1E Applied Social Statistics using Stata

Please note: This course will be taught in hybrid mode. Hybrid delivery of courses will include synchronous live sessions during which on campus and online students will be taught simultaneously.

Paul Lambert is a Professor of Sociology at the University of Stirling, UK, where he teaches courses on research methods and on social stratification at undergraduate and postgraduate level. He is the director of three related Masters courses on social research methodology in his institution, and he is a member of the Scottish Graduate School in Social Science postgraduate ‘training network’, delivering advanced training to PhD students across Scottish institutions. His research covers methodological topics in social survey data analysis and data management (with a particular interest in handling data on occupations), and applied research on processes of social stratification and social inequality in selected areas (recent funded projects include analysis of workplace changes and their relationship to changes in health and well-being; and survey data analysis of social inequalities experienced by Lesbian, Gay and Bisexual people in the UK).

Course Description
Become fluent in using important tools of applied social statistics including: Multilevel models – Categorical outcomes models – Marginal effects – Panel models for longitudinal data – Selection models.

This course helps participants to widen their knowledge and experience of applied social statistics. The programme introduces topics that are related to using regression modelling approaches in relatively sophisticated ways. It features accessible introductions to the theory and procedures involved in implementing selected tools of analysis, with lots of examples that use real world social survey (or survey-like) datasets.

Course Content

Multilevel models
Marginal effects
Categorical outcomes models
Sampling design and weighting adjustments
Panel models for longitudinal data
Missing data
Comparing fixed and random effects models
Estimating and representing uncertainty
Selection models
Causal interpretations of model results
Measurement models
Learning from simulated data
Workflow and documentation considerations

Course Prerequisites
The course can be thought of as an accessible introduction to selected advanced issues. Concepts, basic algebraic formulae, software training, and extension issues and debates will all be introduced in ways that focus on the social science contribution of the method.

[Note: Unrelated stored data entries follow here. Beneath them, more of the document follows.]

(* ===== verification/NodeAir.v ===== *)
(** The air a node may use: over any run, everything its radio takes is within the legal
    hour.  The budget's own guarantee, carried through every place the node sends. *)
From S2P Require Import Prelude Time Contracts Quorum CaseState Replay Budget Journal MemoryJournal Queue Crypto.
From S2P Require Import Codec Radio Channel NodeConfig NodeSchedule NodeState NodeFrames NodeLoop NodeSteps.
From S2P Require Import NodeProofs NodeDemo.

(** A radio whose frames one can count: what it takes goes on the air, and reading it
    puts nothing there. *)
Class Transmitter (R : Type) `{Radio R} (aired : R -> list bytes) : Prop := {
  aired_taken r frame : (radio_transmit r frame).2 = Ok tt -> aired (radio_transmit r frame).1 = aired r ++ [frame];
  aired_refused r frame e : (radio_transmit r frame).2 = Err e -> aired (radio_transmit r frame).1 = aired r;
  aired_poll r : aired (radio_poll r).1 = aired r;
}.

Lemma airtime_in_u64 n : 0 <= n -> is_u64 (airtime_ms n).
Proof. intros Hn. pose proof (airtime_nonneg n). pose proof (airtime_longest n Hn). unfold LONGEST_MS in *. width. lia. Qed.

Section air.
Context {J R : Type} `{Digest, Ed25519, Aead, Serde SignedCompactEnvelope.t, Journal J, Radio R, Host}.
Context {aired : R -> list bytes} `{!Transmitter R aired}.
Context (s : Setup.t).
Local Notation state := (Node.t J R).
Hypothesis steady_clock : forall k k', (k <= k')%nat -> instant k <= instant k'.
Hypothesis scaled : 0 <= Options.scale (Setup.options s).

Lemma budget_ms_range at_ : is_u64 (budget_ms s at_).
Proof. unfold budget_ms, sat_mul64, as_millis, from_millis. pose proof (Z.div_pos (Z.max 0 (at_ - Setup.started s)) 1000000 ltac:(lia) ltac:(lia)). width. nia. Qed.
Lemma budget_ms_mono a b : a <= b -> budget_ms s a <= budget_ms s b.
Proof.
  intros Hab. unfold budget_ms, sat_mul64, as_millis.
  pose proof (Z.div_le_mono (Z.max 0 (a - Setup.started s)) (Z.max 0 (b - Setup.started s)) 1000000 ltac:(lia) ltac:(lia)).
  apply Z.min_le_compat_l || apply Z.min_le_compat_r || idtac. nia.
Qed.

(** When a charge was stamped. *)
Definition stamped (n : state) (e : Z * Z) : Prop := exists k, (k < Node.reads n)%nat /\ e.1 = budget_ms s (instant k).

Record spending (before : list bytes) (prior log : list (Z * Z)) (last : Z) (n : state) : Prop := {
  sp_metered : metered (Node.budget n) (prior ++ log) last;
  sp_requests : Forall request_ok (prior ++ log);
  sp_hours : forall t, spent_in t (prior ++ log) <= DUTY_CYCLE_BUDGET_MS;
  sp_last : forall k, (Node.reads n <= S k)%nat -> 0 <= last <= budget_ms s (instant k);
  sp_stamped : Forall (stamped n) log;
  sp_aired : exists sent, aired (Node.radio n) = before ++ sent /\ ((fun frame => airtime_ms (len frame)) <$> sent) `sublist_of` log.*2;
}.

Lemma spending_quiet before prior log last (n n' : state) : Node.budget n' = Node.budget n -> aired (Node.radio n') = aired (Node.radio n) ->
  (Node.reads n <= Node.reads n')%nat -> spending before prior log last n -> spending before prior log last n'.
Proof.
  intros Hb Hr Hle [Hm Hq Hh Hl Hs Ha]. constructor; [by rewrite Hb|done|done| | |by rewrite Hr].
  - intros k Hk. apply Hl. lia.
  - eapply Forall_impl; [exact Hs|]. intros e (k & Hk & He). exists k. split; [lia|done].
Qed.
Lemma spending_transmit before prior log last (n : state) (frame : bytes) now_ms b ok : read_at s n now_ms ->
  AirtimeBudget.transmit (Node.budget n) now_ms (airtime_ms (len frame)) = (b, ok) -> spending before prior log last n ->
  exists log', spending before prior log' now_ms (Node.set_budget b n)
    /\ log' = (if ok then log ++ [(now_ms, airtime_ms (len frame))] else log).
Proof.
  intros (k & Hk & Hnow) Ht [Hm Hq Hh Hl Hs Ha]. eexists. split; [|reflexivity].
  assert (0 <= last <= now_ms) as Hlast by (rewrite Hnow; apply Hl; lia).
  assert (request_ok (now_ms, airtime_ms (len frame))) as Hreq.
  { split; [rewrite Hnow; apply budget_ms_range|apply airtime_in_u64; unfold len; lia]. }
  pose proof (metered_transmit _ _ last now_ms _ Hm ltac:(lia) Hq Hreq) as Hm'. rewrite Ht in Hm'.
  assert (Forall request_ok (prior ++ if ok then log ++ [(now_ms, airtime_ms (len frame))] else log)) as Hq'.
  { destruct ok; [rewrite (assoc_L (++)); apply Forall_app_2; [done|by constructor]|done]. }
  assert (metered b (prior ++ if ok then log ++ [(now_ms, airtime_ms (len frame))] else log) now_ms) as Hm2 by (destruct ok; [by rewrite (assoc_L (++))|done]).
  constructor; [done|done| | | |].
  - intros t. destruct (decide (now_ms <= t + DUTY_CYCLE_WINDOW_MS)); [by apply (metered_hour b _ now_ms)|].
    destruct ok; [|apply Hh]. rewrite (assoc_L (++)), spent_in_snoc by lia. apply Hh.
  - change (Node.reads (Node.set_budget b n)) with (Node.reads n). intros k' Hk'. split; [lia|]. rewrite Hnow. apply budget_ms_mono, steady_clock. lia.
  - destruct ok; [|done]. apply Forall_app_2; [done|]. constructor; [|constructor]. exists k.
    change (Node.reads (Node.set_budget b n)) with (Node.reads n). split; [lia|done].
  - destruct Ha as (sent & Ha & Hsub). exists sent. split; [done|]. destruct ok; [|done]. rewrite fmap_app. by apply sublist_inserts_r.
Qed.

Lemma spending_act before prior (n n' : state) : act s n n' ->
  (exists log last, spending before prior log last n) -> exists log last, spending before prior log last n'.
Proof.
  intros Ha (log & last & Hsp). destruct Ha as [n' Hc Hr| | | | | | | | | | | | | | | |frame now_ms b Hat Hb|frame now_ms b Hat Hb];
    lazymatch goal with | |- context [radio_transmit] => idtac | |- context [AirtimeBudget.used_ms] => idtac | |- context [radio_poll] => idtac | |- _ => try (exists log, last; apply (spending_quiet before prior log last n); [reflexivity|reflexivity|exact (le_n _)|exact Hsp]) end.
  - exists log, last. eapply spending_quiet; [exact (f_equal k_budget Hc)|by rewrite (f_equal k_radio Hc : Node.radio n' = Node.radio n)|done|done].
  - exists log, last. apply (spending_quiet before prior log last n); [reflexivity|apply aired_poll|exact (le_n _)|exact Hsp].
  - destruct (spending_transmit before prior log last n frame now_ms b true Hat Hb Hsp) as (log' & [Hm Hq Hh Hl Hs (sent & Hair & Hsub)] & ->).
    eexists _, now_ms. constructor; try done.
    change (Node.radio (Node.set_radio ?r _)) with r. destruct Hsp as [_ _ _ _ _ (sent0 & Hair0 & Hsub0)].
    destruct (radio_transmit (Node.radio n) frame).2 as [[]|e] eqn:Htk.
    + exists (sent0 ++ [frame]). rewrite aired_taken by done. rewrite Hair0, (assoc_L (++)). split; [done|]. rewrite !fmap_app, !list_fmap_singleton.
      cbn [snd]. apply sublist_app; [exact Hsub0|reflexivity].
    + exists sent0. rewrite (aired_refused _ _ e) by done. split; [done|]. rewrite fmap_app. by apply sublist_inserts_r.
  - destruct (spending_transmit before prior log last n frame now_ms b false Hat Hb Hsp) as (log' & [Hm Hq Hh Hl Hs Ha] & ->).
    exists log, now_ms. constructor; try done. change (Node.budget (Node.set_budget ?x _)) with x.
    destruct Hat as (k & Hk & Hnow). pose proof (Hl k (eq_ind _ (fun m => (m <= S k)%nat) (le_n _) _ (eq_sym Hk))).
    apply (metered_evict b _ now_ms now_ms Hm); [lia|lia|done].
Qed.

Definition prior_charge (prior : Z) : list (Z * Z) := if 0 <? prior then [(0, prior)] else [].
Lemma spending_start j r : 0 <= Options.prior_airtime_ms (Setup.options s) <= DUTY_CYCLE_BUDGET_MS ->
  spending (aired r) (prior_charge (Options.prior_airtime_ms (Setup.options s))) [] 0 (start s j r).
Proof.
  intros Hp. unfold prior_charge. set (prior := Options.prior_airtime_ms _) in *. constructor.
  - change (Node.budget (start s j r)) with (AirtimeBudget.with_prior prior). rewrite app_nil_r. destruct (Z.ltb_spec 0 prior).
    + apply metered_prior. lia.
    + unfold AirtimeBudget.with_prior. destruct (Z.ltb_spec 0 prior); [lia|]. apply metered_new.
  - rewrite app_nil_r. destruct (Z.ltb_spec 0 prior); [|constructor]. constructor; [|constructor]. unfold request_ok, DUTY_CYCLE_BUDGET_MS in *. cbn. width. lia.
  - intros t. rewrite app_nil_r. destruct (0 <? prior); unfold spent_in, DUTY_CYCLE_BUDGET_MS in *; [rewrite filter_cons; case_decide; cbn; lia|cbn; lia].
  - intros k _. pose proof (budget_ms_range (instant k)). width. lia.
  - constructor.
  - exists []. rewrite app_nil_r. split; [done|apply sublist_nil_l].
Qed.
End air.

(** C9: The law on the air holds of the whole process. Over any run of a node, on any
    journal and any radio, whatever it hears and whichever adversary it plays -- a
    jammer too -- the frames its radio took are, airtime by airtime, charged to one
    ledger stamped by its clock, which never goes back, and no hour of that ledger holds
    more than thirty-six seconds, counting what the node had already used before it
    started, if that was lawful itself. *)
Theorem node_obeys_duty_cycle {J R : Type}
    `{Digest, Ed25519, Aead, Serde SignedCompactEnvelope.t, Journal J, Radio R, Host}
    {aired : R -> list bytes} `{!Transmitter R aired}
    (s : Setup.t) (fuel turns : nat) (j : J) (r : R) :
  (forall k k', (k <= k')%nat -> instant k <= instant k') -> 0 <= Options.scale (Setup.options s) ->
  0 <= Options.prior_airtime_ms (Setup.options s) <= DUTY_CYCLE_BUDGET_MS ->
  let n := (run_turns s fuel turns (start s j r)).1 in
  exists sent ledger, aired (Node.radio n) = aired r ++ sent
    /\ ((fun frame => airtime_ms (len frame)) <$> sent) `sublist_of` ledger.*2
    /\ Forall (stamped s n) ledger
    /\ forall t, spent_in t (prior_charge (Options.prior_airtime_ms (Setup.options s)) ++ ledger) <= DUTY_CYCLE_BUDGET_MS.
Proof.
  intros Hclock Hscale Hprior n.
  assert (exists log last, spending (aired:=aired) s (aired r) (prior_charge (Options.prior_airtime_ms (Setup.options s))) log last n)
    as (log & last & [_ _ Hh _ Hs (sent & Ha & Hsub)]).
  { apply (acts_invariant s (fun n => exists log last, spending (aired:=aired) s (aired r) _ log last n) (start s j r) n).
    - intros n1 n2. by apply spending_act.
    - apply run_turns_acts.
    - exists [], 0. by apply spending_start. }
  by exists sent, log.
Qed.
(** A turn in a round comes to its listening, onward. *)
Lemma turn_reaches_hearing fuel anchor (n : state) : Node.began n = Some anchor ->
  exists n', onward (left:=left) n n' /\ turn s fuel n = (hear s fuel anchor;; leave_when_done s anchor) n'.
Proof.
  intros Hb. unfold turn. assert (await_round s fuel n = (n, Ok anchor)) as Haw.
  { unfold await_round. rewrite bind_get, Hb. rewrite bool_decide_eq_false_2 by done. cbn [when]. unfold mbind at 1, m_bind at 1. cbn.
    change (World.mk _ _ _ _ _ _ _) with (Node.world n). unfold mbind, m_bind, get. by rewrite Hb. }
  rewrite (bind_ok _ _ _ _ _ Haw).
  onward_by steady_equivocate O1.
  onward_by steady_jam O2.
  onward_by steady_replay O3.
  onward_by steady_close O4.
  onward_by steady_send_stages O5.
  onward_by steady_ask O6.
  onward_by steady_carry O7.
  eexists. split; [|reflexivity]. do 6 (etrans; [eassumption|]). done.
Qed.

(** Listening either runs to its end, or ends the turn having taken an event. *)
Lemma receive_takes fuel (n : state) : exists n' o, receive s fuel n = (n', Ok o) /\ onward (left:=left) n n'
  /\ (o <> None -> (left (Node.radio n') < left (Node.radio n))%nat).
Proof.
  destruct (steady_receive fuel n) as (n' & o & Hr & Ho). exists n', o. split; [done|]. split; [done|].
  intros Hne. destruct fuel as [|fuel]; cbn [receive] in Hr.
  { unfold mret, m_ret in Hr. congruence. }
  destruct (radio_poll (Node.radio n)) as [r ev] eqn:Hp.
  assert (with_radio radio_poll n = (Node.set_radio r n, Ok ev)) as Hw by (unfold with_radio; by rewrite Hp).
  rewrite (bind_ok _ _ _ _ _ Hw) in Hr. destruct ev as [e|]; [|unfold mret, m_ret in Hr; congruence].
  pose proof (poll_some (Node.radio n) e) as Hless. rewrite Hp in Hless. specialize (Hless eq_refl). cbn [fst] in Hless.
  match type of Hr with ?m (Node.set_radio r n) = _ => assert (steady m) as Hm by (unfold bump; steady_walk; apply steady_receive) end.
  destruct (Hm (Node.set_radio r n)) as (n2 & o2 & Hr2 & (_ & _ & _ & Hl)). rewrite Hr in Hr2.
  assert (n2 = n') as -> by congruence. change (Node.radio (Node.set_radio r n)) with r in Hl. lia.
Qed.
Lemma hear_goes_on fuel anchor (n : state) : exists n' r, hear s fuel anchor n = (n', r) /\ onward (left:=left) n n'
  /\ (r = Ok tt \/ r = Err Continue /\ (left (Node.radio n') < left (Node.radio n))%nat).
Proof.
  unfold hear. destruct (receive_takes fuel n) as (n1 & o & Hr & Ho & Hless). rewrite (bind_ok _ _ _ _ _ Hr).
  destruct o as [frame|]; [|exists n1, (Ok tt); split; [done|]; split; [done|by left]]. specialize (Hless ltac:(done)).
  assert (forall (m : M J R unit), steady m -> exists n' r, (m;; stop Continue) n1 = (n', r) /\ onward (left:=left) n n'
    /\ (r = Ok tt \/ r = Err Continue /\ (left (Node.radio n') < left (Node.radio n))%nat)) as Hstop.
  { intros m Hm. destruct (Hm n1) as (n2 & [] & Hm2 & Ho2). exists n2, (Err Continue). rewrite (bind_ok _ _ _ _ _ Hm2). split; [done|].
    split; [by etrans|]. right. split; [done|]. destruct Ho2 as (_ & _ & _ & ?). lia. }
  rewrite bind_get. destruct (is_replay frame (Node.windows n1)).
  { destruct (Hstop (bump Meter.ReplaysDropped;; report (Setup.options s) LReplayDropped)) as (n' & r & Hrun & Hrest); [unfold bump; steady_walk|].
    exists n', r. rewrite <- Hrun, bind_assoc. by split. }
  assert (steady (from_outside_the_fleet s frame)) as Hout by (unfold from_outside_the_fleet, bump; steady_walk).
  destruct (Hout n1) as (n2 & b & Hb & Ho2). rewrite (bind_ok _ _ _ _ _ Hb).
  destruct b.
  { exists n2, (Err Continue). split; [done|]. split; [by etrans|]. right. split; [done|]. destruct Ho2 as (_ & _ & _ & ?). lia. }
  destruct (steady_trigger_round frame n2) as (n3 & op & Hop & Ho3). rewrite (bind_ok _ _ _ _ _ Hop).
  assert (onward (left:=left) n n3) as Hon3 by (etrans; [exact Ho|]; by etrans).
  destruct op as [[[other opener] q]|].
  - destruct (steady_hear_opening frame other opener q n3) as (n4 & [] & Hrun4 & Ho4). exists n4, (Err Continue).
    rewrite (bind_ok _ _ _ _ _ Hrun4). split; [done|]. split; [by etrans|]. right. split; [done|].
    destruct Ho2 as (_ & _ & _ & ?), Ho3 as (_ & _ & _ & ?), Ho4 as (_ & _ & _ & ?). lia.
  - destruct (steady_utterance anchor frame n3) as (n4 & [] & Hrun4 & Ho4). exists n4, (Ok tt). split; [done|]. split; [by etrans|by left].
Qed.
End turns.

Section termination.
Context {J R : Type} `{Digest, Ed25519, Aead, Serde SignedCompactEnvelope.t, Journal J, Radio R, Host}.
Context {left : R -> nat} `{!FiniteRadio R left}.
Context (s : Setup.t) (fuel : nat) (anchor : Z).
Local Notation state := (Node.t J R).

(** The horizon, on the wall clock. *)
Definition horizon (n : state) : Z :=
  anchor + from_millis (Clk.wall_ms (Node.clock n) (ENDORSEMENT_TARGET_SECONDS * 1000)).

Lemma leave_at_horizon (n : state) : horizon n <= instant (S (Node.reads n)) ->
  exists n', leave_when_done s anchor n = (n', Err Break).
Proof.
  intros Hh. unfold leave_when_done. do 2 rewrite (bind_ok _ _ _ _ _ (wall_run _ n)).
  assert (now n = (Node.set_reads (S (Node.reads n)) n, Ok (instant (Node.reads n)))) as Hn by reflexivity.
  rewrite (bind_ok _ _ _ _ _ Hn), bind_get. cbv zeta. set (n1 := Node.set_reads _ n).
  assert (now n1 = (Node.set_reads (S (S (Node.reads n))) n1, Ok (instant (S (Node.reads n))))) as Hn1 by reflexivity.
  rewrite (bind_ok _ _ _ _ _ Hn1). unfold horizon in Hh. destruct (Z.leb_spec (anchor + from_millis (Clk.wall_ms (Node.clock n) (ENDORSEMENT_TARGET_SECONDS * 1000))) (instant (S (Node.reads n)))); [|lia].
  cbn [orb]. by eexists.
Qed.
Lemma leave_goes_on (n : state) : exists n' r, leave_when_done s anchor n = (n', r) /\ onward (left:=left) n n'
  /\ (Node.reads n < Node.reads n')%nat /\ (r = Ok tt \/ r = Err Break).
Proof.
  unfold leave_when_done. do 2 rewrite (bind_ok _ _ _ _ _ (wall_run _ n)).
  assert (now n = (Node.set_reads (S (Node.reads n)) n, Ok (instant (Node.reads n)))) as Hn by reflexivity.
  rewrite (bind_ok _ _ _ _ _ Hn), bind_get. cbv zeta. set (n1 := Node.set_reads _ n).
  assert (now n1 = (Node.set_reads (S (S (Node.reads n))) n1, Ok (instant (S (Node.reads n))))) as Hn1 by reflexivity.
  rewrite (bind_ok _ _ _ _ _ Hn1).
  assert (onward (left:=left) n (Node.set_reads (S (S (Node.reads n))) n1)) as Ho by (split_and!; try done; cbn; lia).
  assert (Node.reads n < Node.reads (Node.set_reads (S (S (Node.reads n))) n1))%nat as Hlt by (cbn; lia).
  destruct (_ || _); do 2 eexists; (split; [reflexivity|]); (split; [exact Ho|]); (split; [exact Hlt|]); auto.
Qed.

(** A turn in a round either leaves it, or has read the clock, or has taken an event;
    and past the horizon it does not merely read the clock. *)
Lemma turn_progress (n : state) : Node.began n = Some anchor -> exists n' r, turn s fuel n = (n', r)
  /\ (r = Err Break
      \/ (onward (left:=left) n n'
          /\ (((left (Node.radio n') < left (Node.radio n))%nat /\ r = Err Continue)
              \/ ((Node.reads n < Node.reads n')%nat /\ r = Ok tt
                  /\ exists k, (Node.reads n <= k)%nat /\ instant k < horizon n)))).
Proof.
  intros Hb. destruct (turn_reaches_hearing (left:=left) s fuel anchor n Hb) as (n1 & O1 & ->).
  destruct (hear_goes_on (left:=left) s fuel anchor n1) as (n2 & r & Hh & O2 & [->|[-> Hless]]).
  - rewrite (bind_ok _ _ _ _ _ Hh). destruct (leave_goes_on n2) as (n3 & r & Hl & O3 & Hreads & [->| ->]); [|eauto].
    exists n3, (Ok tt). split; [done|]. right. split; [etrans; [exact O1|]; by etrans|]. right.
    destruct O1 as (_ & Hc1 & Hr1 & _), O2 as (_ & Hc2 & Hr2 & _). split; [lia|]. split; [done|].
    exists (S (Node.reads n2)). split; [lia|]. apply Z.lt_nge. intros Hpast.
    destruct (leave_at_horizon n2) as (n4 & Hbreak); [|congruence]. unfold horizon in *. by rewrite Hc2, Hc1.
  - exists n2, (Err Continue). unfold mbind, m_bind. rewrite Hh. split; [done|]. right. split; [by etrans|]. left.
    destruct O1 as (_ & _ & _ & ?). split; [lia|done].
Qed.

Lemma run_ends_in turns n : Node.began n = Some anchor ->
  forall late, (forall k, (late <= k)%nat -> horizon n <= instant k) -> (late - Node.reads n + left (Node.radio n) < turns)%nat ->
  (run_turns s fuel turns n).2 = true.
Proof.
  revert n; induction turns as [|turns IH]; intros n Hb late Hlate Hlt; [lia|]. cbn [run_turns].
  destruct (turn_progress n Hb) as (n' & r & -> & [->|((Hb' & Hc' & Hr' & Hl') & [[Hless ->]|(Hreads & -> & k & Hk & Hbefore)])]); [done| |].
  - apply (IH n' ltac:(congruence) late); [unfold horizon in *; by rewrite Hc'|lia].
  - apply (IH n' ltac:(congruence) late); [unfold horizon in *; by rewrite Hc'|].
    destruct (decide (late <= k)%nat) as [Hge|]; [specialize (Hlate k Hge); lia|]. lia.
Qed.

(** One event at a time. *)
Lemma receive_poll k (n : state) : receive s (S k) n =
  match radio_poll (Node.radio n) with
  | (r, None) => (Node.set_radio r n, Ok None)
  | (r, Some (EvReceived received)) => (Node.set_radio r n, Ok (Some (Received.payload received)))
  | (r, Some (EvCrcError rssi)) => (bump Meter.CrcErrors;; report (Setup.options s) (LCrcError rssi);; receive s k) (Node.set_radio r n)
  | (r, Some (EvHeaderError rssi)) => (bump Meter.HeaderErrors;; report (Setup.options s) (LHeaderError rssi);; receive s k) (Node.set_radio r n)
  | (r, Some (EvNote body)) => (when (contains CHIP_MISSED body) (bump Meter.ChipMissed);;
      report (Setup.options s) (LNote body);; receive s k) (Node.set_radio r n)
  end.
Proof. cbn [receive]. unfold mbind at 1, m_bind at 1, with_radio. by destruct (radio_poll (Node.radio n)) as [r [[]|]]. Qed.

It is expected that participants will have had some previous training in social statistics, for example on popular descriptive analytical techniques (e.g. chi-square tests; correlation values) and well-known types of regression models (e.g. multiple regression, logistic regression). Teaching sessions include some recap content, but concentrate on introducing the specialist topics listed above.

The course is best suited to participants with some previous experience in using Stata code or ‘syntax’. Course materials include some introductory resources, but students without any background in using Stata syntax should be prepared that extra effort will be needed near the start of the course in order to make good use of the lab exercises.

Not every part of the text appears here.